* _To do_
What is wanted is every record, duplicated word for word.

* _Exercise data_
____
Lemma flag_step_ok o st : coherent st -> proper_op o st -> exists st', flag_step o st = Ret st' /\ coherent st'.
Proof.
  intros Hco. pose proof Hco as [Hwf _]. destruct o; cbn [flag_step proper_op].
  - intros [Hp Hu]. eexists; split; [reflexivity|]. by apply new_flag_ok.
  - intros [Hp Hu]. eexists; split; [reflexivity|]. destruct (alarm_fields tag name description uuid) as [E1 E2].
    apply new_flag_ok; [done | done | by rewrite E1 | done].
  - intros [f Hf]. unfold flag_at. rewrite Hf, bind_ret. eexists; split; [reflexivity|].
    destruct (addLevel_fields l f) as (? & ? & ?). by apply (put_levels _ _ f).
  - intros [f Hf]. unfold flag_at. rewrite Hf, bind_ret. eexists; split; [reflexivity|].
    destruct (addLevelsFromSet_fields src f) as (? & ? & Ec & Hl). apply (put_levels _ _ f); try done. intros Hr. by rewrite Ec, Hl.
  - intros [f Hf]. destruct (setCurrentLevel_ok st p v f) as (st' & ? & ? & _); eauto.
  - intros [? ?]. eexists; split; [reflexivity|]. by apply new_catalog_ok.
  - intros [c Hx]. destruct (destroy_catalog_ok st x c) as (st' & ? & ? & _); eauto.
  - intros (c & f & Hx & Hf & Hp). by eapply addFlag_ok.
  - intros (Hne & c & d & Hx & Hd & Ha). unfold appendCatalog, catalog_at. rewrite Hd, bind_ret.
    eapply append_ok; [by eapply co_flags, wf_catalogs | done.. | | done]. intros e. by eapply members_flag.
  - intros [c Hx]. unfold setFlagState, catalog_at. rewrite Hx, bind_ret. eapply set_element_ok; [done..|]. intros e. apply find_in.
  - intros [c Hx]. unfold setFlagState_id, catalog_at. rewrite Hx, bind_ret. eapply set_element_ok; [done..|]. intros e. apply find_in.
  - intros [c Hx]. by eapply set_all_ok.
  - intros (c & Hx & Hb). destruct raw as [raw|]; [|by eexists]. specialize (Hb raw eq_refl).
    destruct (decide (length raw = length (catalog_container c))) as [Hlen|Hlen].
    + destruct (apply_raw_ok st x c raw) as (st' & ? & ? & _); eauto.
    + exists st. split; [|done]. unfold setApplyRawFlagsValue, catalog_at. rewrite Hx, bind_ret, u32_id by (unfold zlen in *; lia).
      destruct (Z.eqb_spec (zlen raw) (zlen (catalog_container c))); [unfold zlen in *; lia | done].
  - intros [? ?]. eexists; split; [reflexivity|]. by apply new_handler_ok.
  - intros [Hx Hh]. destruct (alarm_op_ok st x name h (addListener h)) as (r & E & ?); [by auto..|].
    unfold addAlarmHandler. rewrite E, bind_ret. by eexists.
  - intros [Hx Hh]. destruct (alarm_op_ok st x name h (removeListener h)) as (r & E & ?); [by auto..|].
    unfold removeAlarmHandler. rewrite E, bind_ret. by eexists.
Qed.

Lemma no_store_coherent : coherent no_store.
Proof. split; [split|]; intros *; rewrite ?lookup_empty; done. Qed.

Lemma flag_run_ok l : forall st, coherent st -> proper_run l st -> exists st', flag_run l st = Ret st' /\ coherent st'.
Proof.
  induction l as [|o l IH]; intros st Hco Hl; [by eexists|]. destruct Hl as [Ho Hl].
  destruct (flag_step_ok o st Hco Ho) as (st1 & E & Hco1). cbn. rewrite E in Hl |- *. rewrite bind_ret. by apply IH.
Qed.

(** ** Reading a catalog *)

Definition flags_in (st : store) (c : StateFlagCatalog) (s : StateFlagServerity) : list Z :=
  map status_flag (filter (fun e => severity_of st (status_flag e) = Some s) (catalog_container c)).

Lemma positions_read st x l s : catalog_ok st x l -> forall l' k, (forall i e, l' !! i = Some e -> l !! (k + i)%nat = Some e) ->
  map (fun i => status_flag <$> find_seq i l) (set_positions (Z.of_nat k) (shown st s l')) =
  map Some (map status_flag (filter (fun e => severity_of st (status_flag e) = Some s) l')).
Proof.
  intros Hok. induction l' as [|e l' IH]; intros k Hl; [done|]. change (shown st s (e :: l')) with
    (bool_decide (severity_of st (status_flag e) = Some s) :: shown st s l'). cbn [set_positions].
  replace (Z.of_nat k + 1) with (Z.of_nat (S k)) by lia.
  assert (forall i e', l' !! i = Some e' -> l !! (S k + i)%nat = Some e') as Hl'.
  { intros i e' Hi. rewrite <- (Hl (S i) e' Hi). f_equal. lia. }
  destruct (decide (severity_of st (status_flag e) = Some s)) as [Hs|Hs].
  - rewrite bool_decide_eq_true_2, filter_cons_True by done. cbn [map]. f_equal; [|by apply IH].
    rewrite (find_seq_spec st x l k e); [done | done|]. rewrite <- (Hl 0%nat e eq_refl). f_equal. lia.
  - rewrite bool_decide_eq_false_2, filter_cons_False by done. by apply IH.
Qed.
____
* _Response area_
Lemma flag_step_ok o st : coherent st -> proper_op o st -> exists st', flag_step o st = Ret st' /\ coherent st'.
Proof.
  intros Hco. pose proof Hco as [Hwf _]. destruct o; cbn [flag_step proper_op].
  - intros [Hp Hu]. eexists; split; [reflexivity|]. by apply new_flag_ok.
  - intros [Hp Hu]. eexists; split; [reflexivity|]. destruct (alarm_fields tag name description uuid) as [E1 E2].
    apply new_flag_ok; [done | done | by rewrite E1 | done].
  - intros [f Hf]. unfold flag_at. rewrite Hf, bind_ret. eexists; split; [reflexivity|].
    destruct (addLevel_fields l f) as (? & ? & ?). by apply (put_levels _ _ f).
  - intros [f Hf]. unfold flag_at. rewrite Hf, bind_ret. eexists; split; [reflexivity|].
    destruct (addLevelsFromSet_fields src f) as (? & ? & Ec & Hl). apply (put_levels _ _ f); try done. intros Hr. by rewrite Ec, Hl.
  - intros [f Hf]. destruct (setCurrentLevel_ok st p v f) as (st' & ? & ? & _); eauto.
  - intros [? ?]. eexists; split; [reflexivity|]. by apply new_catalog_ok.
  - intros [c Hx]. destruct (destroy_catalog_ok st x c) as (st' & ? & ? & _); eauto.
  - intros (c & f & Hx & Hf & Hp). by eapply addFlag_ok.
  - intros (Hne & c & d & Hx & Hd & Ha). unfold appendCatalog, catalog_at. rewrite Hd, bind_ret.
    eapply append_ok; [by eapply co_flags, wf_catalogs | done.. | | done]. intros e. by eapply members_flag.
  - intros [c Hx]. unfold setFlagState, catalog_at. rewrite Hx, bind_ret. eapply set_element_ok; [done..|]. intros e. apply find_in.
  - intros [c Hx]. unfold setFlagState_id, catalog_at. rewrite Hx, bind_ret. eapply set_element_ok; [done..|]. intros e. apply find_in.
  - intros [c Hx]. by eapply set_all_ok.
  - intros (c & Hx & Hb). destruct raw as [raw|]; [|by eexists]. specialize (Hb raw eq_refl).
    destruct (decide (length raw = length (catalog_container c))) as [Hlen|Hlen].
    + destruct (apply_raw_ok st x c raw) as (st' & ? & ? & _); eauto.
    + exists st. split; [|done]. unfold setApplyRawFlagsValue, catalog_at. rewrite Hx, bind_ret, u32_id by (unfold zlen in *; lia).
      destruct (Z.eqb_spec (zlen raw) (zlen (catalog_container c))); [unfold zlen in *; lia | done].
  - intros [? ?]. eexists; split; [reflexivity|]. by apply new_handler_ok.
  - intros [Hx Hh]. destruct (alarm_op_ok st x name h (addListener h)) as (r & E & ?); [by auto..|].
    unfold addAlarmHandler. rewrite E, bind_ret. by eexists.
  - intros [Hx Hh]. destruct (alarm_op_ok st x name h (removeListener h)) as (r & E & ?); [by auto..|].
    unfold removeAlarmHandler. rewrite E, bind_ret. by eexists.
Qed.

Lemma no_store_coherent : coherent no_store.
Proof. split; [split|]; intros *; rewrite ?lookup_empty; done. Qed.

Lemma flag_run_ok l : forall st, coherent st -> proper_run l st -> exists st', flag_run l st = Ret st' /\ coherent st'.
Proof.
  induction l as [|o l IH]; intros st Hco Hl; [by eexists|]. destruct Hl as [Ho Hl].
  destruct (flag_step_ok o st Hco Ho) as (st1 & E & Hco1). cbn. rewrite E in Hl |- *. rewrite bind_ret. by apply IH.
Qed.

(** ** Reading a catalog *)

Definition flags_in (st : store) (c : StateFlagCatalog) (s : StateFlagServerity) : list Z :=
  map status_flag (filter (fun e => severity_of st (status_flag e) = Some s) (catalog_container c)).

Lemma positions_read st x l s : catalog_ok st x l -> forall l' k, (forall i e, l' !! i = Some e -> l !! (k + i)%nat = Some e) ->
  map (fun i => status_flag <$> find_seq i l) (set_positions (Z.of_nat k) (shown st s l')) =
  map Some (map status_flag (filter (fun e => severity_of st (status_flag e) = Some s) l')).
Proof.
  intros Hok. induction l' as [|e l' IH]; intros k Hl; [done|]. change (shown st s (e :: l')) with
    (bool_decide (severity_of st (status_flag e) = Some s) :: shown st s l'). cbn [set_positions].
  replace (Z.of_nat k + 1) with (Z.of_nat (S k)) by lia.
  assert (forall i e', l' !! i = Some e' -> l !! (S k + i)%nat = Some e') as Hl'.
  { intros i e' Hi. rewrite <- (Hl (S i) e' Hi). f_equal. lia. }
  destruct (decide (severity_of st (status_flag e) = Some s)) as [Hs|Hs].
  - rewrite bool_decide_eq_true_2, filter_cons_True by done. cbn [map]. f_equal; [|by apply IH].
    rewrite (find_seq_spec st x l k e); [done | done|]. rewrite <- (Hl 0%nat e eq_refl). f_equal. lia.
  - rewrite bool_decide_eq_false_2, filter_cons_False by done. by apply IH.
Qed.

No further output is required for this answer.